1. Field of the Invention
The present invention relates to an electrolytic solution supply type battery in which a plurality of unit cells are electrically series-connected or stacked and, more particularly, to a battery of this type wherein liquid short-circuit among unit cells is prevented.
So-called electrolytic solution supply type batteries wherein an electrolytic solution is externally supplied and is exhausted outside the cells through an electrode reaction section within each cell include several types such as zinc-halogen batteries, redox cells and fuel cells. In order to increase the capacity of such a battery, a number of unit cells must be connected in series or parallel Since series connection allows adoption of a bipolar electrode structure, it is very advantageous for increasing the capacity of a battery.
2. Description of the Prior Art
When unit cells are series-connected or stacked in such an electrolytic solution supply type battery, the circulation method is generally adopted. In this method, an electrolytic solution is generally supplied from a common electrolytic solution tank, and the electrolytic solution exhausted from each unit cell is recovered in the electrolytic solution tank. FIG. 3 shows an example of such a battery. Referring to FIG. 3, four unit cells C-1, C-2, C-3 and C-4 are series-connected. An electrolytic solution 3 is respectively supplied from an electrolytic solution tank T to the unit cells C-1, C-2, C-3 and C-4 by a pump P through a common supply path 1' and respective distribution liquid paths 2'a, 2'b, 2'c and 2'd. The electrolytic solution exhausted from the respective unit cells is returned to the tank T through respective exhaust liquid paths 4'a, 4'b, 4'c and 4'd and a common exhaust path 5'. However, when the battery of this arrangement is operated, as shown in FIG. 4, in addition to a current I of the battery, a liquid short-circuit current (shunt current) I' flows among the cells through the electrolytic solution in the distribution and exhaust liquid paths. This causes a liquid short-circuit and results in a large current loss. When this state is represented by an electric equivalent circuit, it is as shown in FIG. 5. Referring to FIG. 5, reference symbols R1 to R4 represent resistors.

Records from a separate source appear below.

Lemma resolve_slot_inv dir ss arena cls va act inact fin t r :
  arena_facts dir ss arena cls va act inact fin -> 0 <= rd_offset arena ->
  resolve_slot va t = Ok r ->
  exists c, act !! Z.to_nat (SlotToken_class t) = Some c /\
    SlotToken_index t < scd_slot_count c /\
    r = mkResolved t dir (scd_slot_size c)
          (mkRange (scd_data_offset c + SlotToken_index t * scd_slot_size c)
                   (scd_data_offset c + SlotToken_index t * scd_slot_size c + scd_slot_size c)).
Proof.
  intros [-> Hin Hp _ _ _ _ _ ->] Ho H. unfold resolve_slot in H; simpl in H.
  pose proof (SlotToken_class_range t). inv_ok H. checked.
  match goal with H : (_ ++ _) !! _ = Some _ |- _ => rewrite lookup_app_l in H by lia end.
  eexists. split_and!; [done | lia | done].
Qed.

(** Where one slot of a packed class lies. *)
Lemma slot_in_class cur act fin k c i :
  packed cur act fin -> act !! k = Some c -> 0 <= i < scd_slot_count c ->
  cur <= scd_data_offset c + i * scd_slot_size c /\
  scd_data_offset c + i * scd_slot_size c + scd_slot_size c
    <= scd_data_offset c + class_bytes c <= fin /\
  0 < scd_slot_size c.
Proof.
  intros Hp Hk Hi. destruct (packed_lookup _ _ _ _ _ Hp Hk) as ((Hs & _ & _) & ? & ? & _).
  unfold class_bytes, MIN_SLOT_SIZE in *. split_and!; nia.
Qed.

(** C24: a resolved slot is slot [index] of the class the token names: that
    class is an active descriptor of the arena, the index is below its slot
    count, the slot's size is the class's slot size, and its range is exactly
    the [index]-th slot after the class's data offset. It lies inside the
    class's data, which lies inside the arena, which lies inside the section; it
    starts on a 64-byte boundary and keeps the token and direction it was
    resolved for. *)
Theorem resolved_slot_in_arena dir ss arena cls va t r :
  0 <= rd_offset arena -> 0 <= rd_length arena ->
  validate_slot_arena dir ss arena cls = Ok va -> resolve_slot va t = Ok r ->
  exists c,
    cls !! Z.to_nat (SlotToken_class t) = Some c /\
    SlotToken_class t < va_active_class_count va /\
    0 <= SlotToken_index t < scd_slot_count c /\
    rs_slot_size r = scd_slot_size c /\ 0 < scd_slot_size c /\
    start (rs_section_range r) = scd_data_offset c + SlotToken_index t * scd_slot_size c /\
    end_ (rs_section_range r) = start (rs_section_range r) + scd_slot_size c /\
    range_within (scd_data_offset c) (scd_data_offset c + class_bytes c) (rs_section_range r) /\
    rd_offset arena <= scd_data_offset c /\
    scd_data_offset c + class_bytes c <= rd_offset arena + rd_length arena /\
    rd_offset arena + rd_length arena <= ss /\
    (64 | start (rs_section_range r)) /\ rs_token r = t /\ rs_direction r = dir.
Proof.
  intros Ho Hl Hv Hr.
  destruct (validate_slot_arena_inv _ _ _ _ _ Ho Hl Hv) as (act & inact & fin & F).
  destruct (resolve_slot_inv _ _ _ _ _ _ _ _ _ _ F Ho Hr) as (c & Hc & Hi & ->).
  destruct F as [-> _ Hp _ _ [_ Hf] Ha Hs ->]. simpl.
  pose proof (SlotToken_index_range t). pose proof (SlotToken_class_range t).
  pose proof (lookup_lt_Some _ _ _ Hc).
  destruct (slot_in_class _ _ _ _ _ (SlotToken_index t) Hp Hc ltac:(lia)) as (? & ? & ?).
  destruct (packed_lookup _ _ _ _ _ Hp Hc) as ((Hs1 & Hs2 & _) & ? & _ & Hd & _).
  exists c. unfold range_within. simpl. split_and!; try done; try lia.
  - by apply lookup_app_l_Some.
  - apply Z.divide_add_r.
    + replace (scd_data_offset c) with (scd_data_offset c - rd_offset arena + rd_offset arena)
        by lia. by apply Z.divide_add_r.
    + apply Z.divide_mul_r. apply (power_of_two_divide 6); [done | done |].
      unfold MIN_SLOT_SIZE in *. simpl. lia.
Qed.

When such a liquid short-circuit occurs, the discharge capacity is decreased in the case of a primary battery. In the case of a secondary battery, both the charge and discharge capacities are decreased and charge and discharge efficiencies are considerably decreased. In order to prevent such a liquid short-circuit and its adverse influence, the resistances of the electrolytic solution portions in the liquid path between each two adjacent unit cells, i.e., R1 to R4 in FIG. 5 are increased. More specifically, the lengths of the liquid paths between each two adjacent unit cells (e.g., l1, l2, W1 and W2 in FIG. 4) are increased or the cross-sectional areas of the liquid paths (e.g. S1 to S4 in FIG. 4) are decreased in accordance with the equation R=.rho..multidot.l/S (where R: resistance, .rho.: resistivity; l: length of liquid path; S: cross-sectional area). In accordance with another method, a rotating member is arranged in a liquid path to cut off the electrolytic solution and to interrupt the continuity of the electrolytic solution.
However, when the liquid path length between each two adjacent cells is increased, the piping is increased. This renders the battery structure complex and increases the battery volume. Furthermore, when the cross-sectional area of the liquid path is decreased, the resistance of the electrolytic solution is increased, and pressure loss is increased. In either case, specific problems are encountered and liquid short-circuit cannot be completely prevented. With the method in which the electrolytic solution is cut off by using a rotating member, the piping is rendered complex, and mechanical durability of the rotating member presents a problem, resulting in an unsatisfactory resolution of the problem.